Once again, we stress that court employees, from the presiding judge to the lowliest clerk,
being public servants in an office dispensing justice, should always act with a high degree of
professionalism and responsibility. Their conduct must not only be characterized by propriety
and decorum, but must also be in accordance with the law and court regulations. No position
demands greater moral righteousness and uprightness from its holder than an office in the
judiciary. Court employees should be models of uprightness, fairness and honesty to maintain
the people’s respect and faith in the judiciary. They should avoid any act or conduct that would
diminish public trust and confidence in the courts. Indeed, those connected with dispensing
justice bear a heavy burden of responsibility.11

WHEREFORE, we DISMISS respondent Claudio M. Lopez, Process Server of the Muncipal Trial
Court of Sudipen, La Union, from the service with FORFEITURE of all benefits, except accrued
leave benefits, and with prejudice to reemployment in any branch or instrumentality of the
government including government-owned or controlled corporations. This decision is
immediately executory.

SO ORDERED.

RENATO C. CORONA
Chief Justice

ANTONIO T. CARPIO CONCHITA CARPIO MORALES


Associate Justice Associate Justice

PRESBITERO J. VELASCO, JR. ANTONIO EDUARDO B. NACHURA


Associate Justice Associate Justice

TERESITA J. LEONARDO-DE CASTRO ARTURO D. BRION


Associate Justice Associate Justice

DIOSDADO M. PERALTA LUCAS P. BERSAMIN


Associate Justice Associate Justice

MARIANO C. DEL CASTILLO ROBERTO A. ABAD


Associate Justice Associate Justice

MARTIN S. VILLARAMA, JR. JOSE PORTUGAL PEREZ


Associate Justice Associate Justice

JOSE C. MENDOZA MARIA LOURDES P. A. SERENO


Associate Justice Associate Justice

Footnotes
1Rollo, p. 12.

2Id. at 1-2.

3Id. at 17.
4Id. at 19.

5Id. at 21.

6Id. at 23.

7Velasco v.
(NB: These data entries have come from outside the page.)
Lemma write_loop_run m h c fuel ino target b index ns ds n off fs data buf size :
  file_at m h ino b index ns ds → NoDup ds.*1 → (∀ k, k ∈ ds.*1 → k ∉ ns) → Forall is_byte buf →
  0 ≤ off < 512 → 0 ≤ size ≤ fs → fs < 2 ^ 63 → size ≤ Z.of_nat (length buf) →
  off + size ≤ 512 * Z.of_nat (length ds) → (0 < length ds ≤ n)%nat →
  ∃ ds', write_loop fuel n ino target b index off fs data buf size (Yfs m h c)
         = Ret (tt, Yfs (store_blocks ds' m) h c) ∧
    ds'.*1 = ds.*1 ∧ Forall is_block ds'.*2 ∧
    bytes_of ds' = splice (Z.to_nat off) (take (Z.to_nat size) buf) (bytes_of ds).
Proof.
  intros Hf Hd Hns Hby. revert target b index ns ds off fs data buf size m Hf Hd Hns Hby.
  induction n as [|n IH];
    intros target b index ns ds off fs data buf size m Hf Hd Hns Hby Ho Hs Hfs Hsz Hfit Hn; [lia|].
  destruct ds as [|[d db] ds]; [simpl in Hn; lia|]. cbn [write_loop].
  pose proof (file_at_blocks _ _ _ _ _ _ _ Hf) as Hblk. csimpl in Hblk. apply Forall_cons in Hblk as [_ Hblk].
  destruct (file_at_not_ino _ _ _ _ _ _ _ Hf) as (_ & _ & _ & Hget & _).
  csimpl in Hd. apply NoDup_cons in Hd as [Hdn Hd].
  destruct (touch_write_block m h c fuel false ino target b index ns d db ds fs Hf) as
    (t' & b' & i' & ns' & E & Hsub & Hdb & Hino & Hh & Hu & [Hl Hb] & Hf0 & Hf1); [lia|].
  run E. cbv beta iota. rewrite Hdb.
  run (safe_get_run m h c _ _ data ino Hu Hino Hh). cbv beta iota zeta.
  unfold BSIZE. rewrite (uwrap_small 64) by lia.
  set (n' := if size <=? 512 - off then size else 512 - off).
  assert (0 ≤ n' ∧ n' ≤ size ∧ off + n' ≤ 512) as Hn' by (unfold n'; destruct (Z.leb_spec size (512 - off)); lia).
  set (x := take (Z.to_nat n') buf). assert (length x = Z.to_nat n') as Hx by (unfold x; rewrite length_take; lia).
  set (db' := splice (Z.to_nat off) x db).
  rewrite (bind_run _ _ _ db' (Yfs m h c)) by (unfold st_lift; by rewrite block_copy_run by lia).
  assert (is_block db') as Hdb'.
  { split; [unfold db'; rewrite length_splice; lia|]. apply splice_Forall; [done|]. by apply Forall_take. }
  run (safe_put_run m h c d db db' ino Hu Hdb' Hino Hh). cbv beta.
  unfold n' in *. clear n'. destruct (Z.leb_spec size (512 - off)) as [Hle|Hgt].
  - exists ((d, db') :: ds). split_and!.
    + simpl. rewrite store_blocks_id; [done|]. intros p Hp. apply Hget. by right.
    + done.
    + by constructor.
    + rewrite !bytes_of_cons. simpl. symmetry. apply splice_app_l. lia.
  - assert (s64 (fs - (512 - off)) = fs - (512 - off)) as Es by (apply (swrap_small 64); lia). rewrite Es.
    simpl length in *.
    destruct (IH t' b' (i' + 1) ns' ds 0 (fs - (512 - off)) db' (drop (Z.to_nat (512 - off)) buf)
                (size - (512 - off)) (<[d := db']> m)) as (ds' & E' & Hfst & Hbl & Hbytes);
      [|done| |by apply Forall_drop|rewrite ?length_drop; lia..|].
    { apply file_at_insert_ne; [apply Hu| |done|done]. intros Hk%Hsub. revert Hk. apply Hns. csimpl. set_solver. }
    { intros k Hk Hk2%Hsub. revert Hk2. apply Hns. csimpl. set_solver. }
    exists ((d, db') :: ds'). split_and!.
    + rewrite E'. simpl. rewrite store_blocks_insert; [done|]. by rewrite Hfst.
    + csimpl. by rewrite Hfst.
    + by constructor.
    + rewrite !bytes_of_cons, Hbytes. simpl. unfold db'. change (Z.to_nat 0) with 0%nat.
      rewrite <- splice_app_split by lia. f_equal. unfold x. rewrite take_drop_commute.
      replace (Z.to_nat (512 - off) + Z.to_nat (size - (512 - off)))%nat with (Z.to_nat size) by lia.
      rewrite <- (take_drop (Z.to_nat (512 - off)) (take (Z.to_nat size) buf)) at 2.
      rewrite take_take. replace (Z.to_nat (512 - off) `min` Z.to_nat size)%nat with (Z.to_nat (512 - off)) by lia.
      done.
Qed.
Judge Angeles, A.M. No. RTJ-05-1908, 15 August 2007, 530 SCRA 204, 224-
225.

8Arcenio v. Pagorogon, A.M. Nos. MTJ-89-270 and MTJ-92-637, 5 July 1993, 224 SCRA
246, 254.

9Roquev. Court of Appeals, G.R. No. 179245, 23 July 2008, 559 SCRA 660; Civil Service
Commission v. Ledesma, 508 Phil. 569 (2005).
10Vertudes v. Buenaflor, G.R. No. 153166, 16 December 2005, 478 SCRA 210, 233-234.

11Office of the Court Administrator v. Juan, 478 Phil. 823 (2004).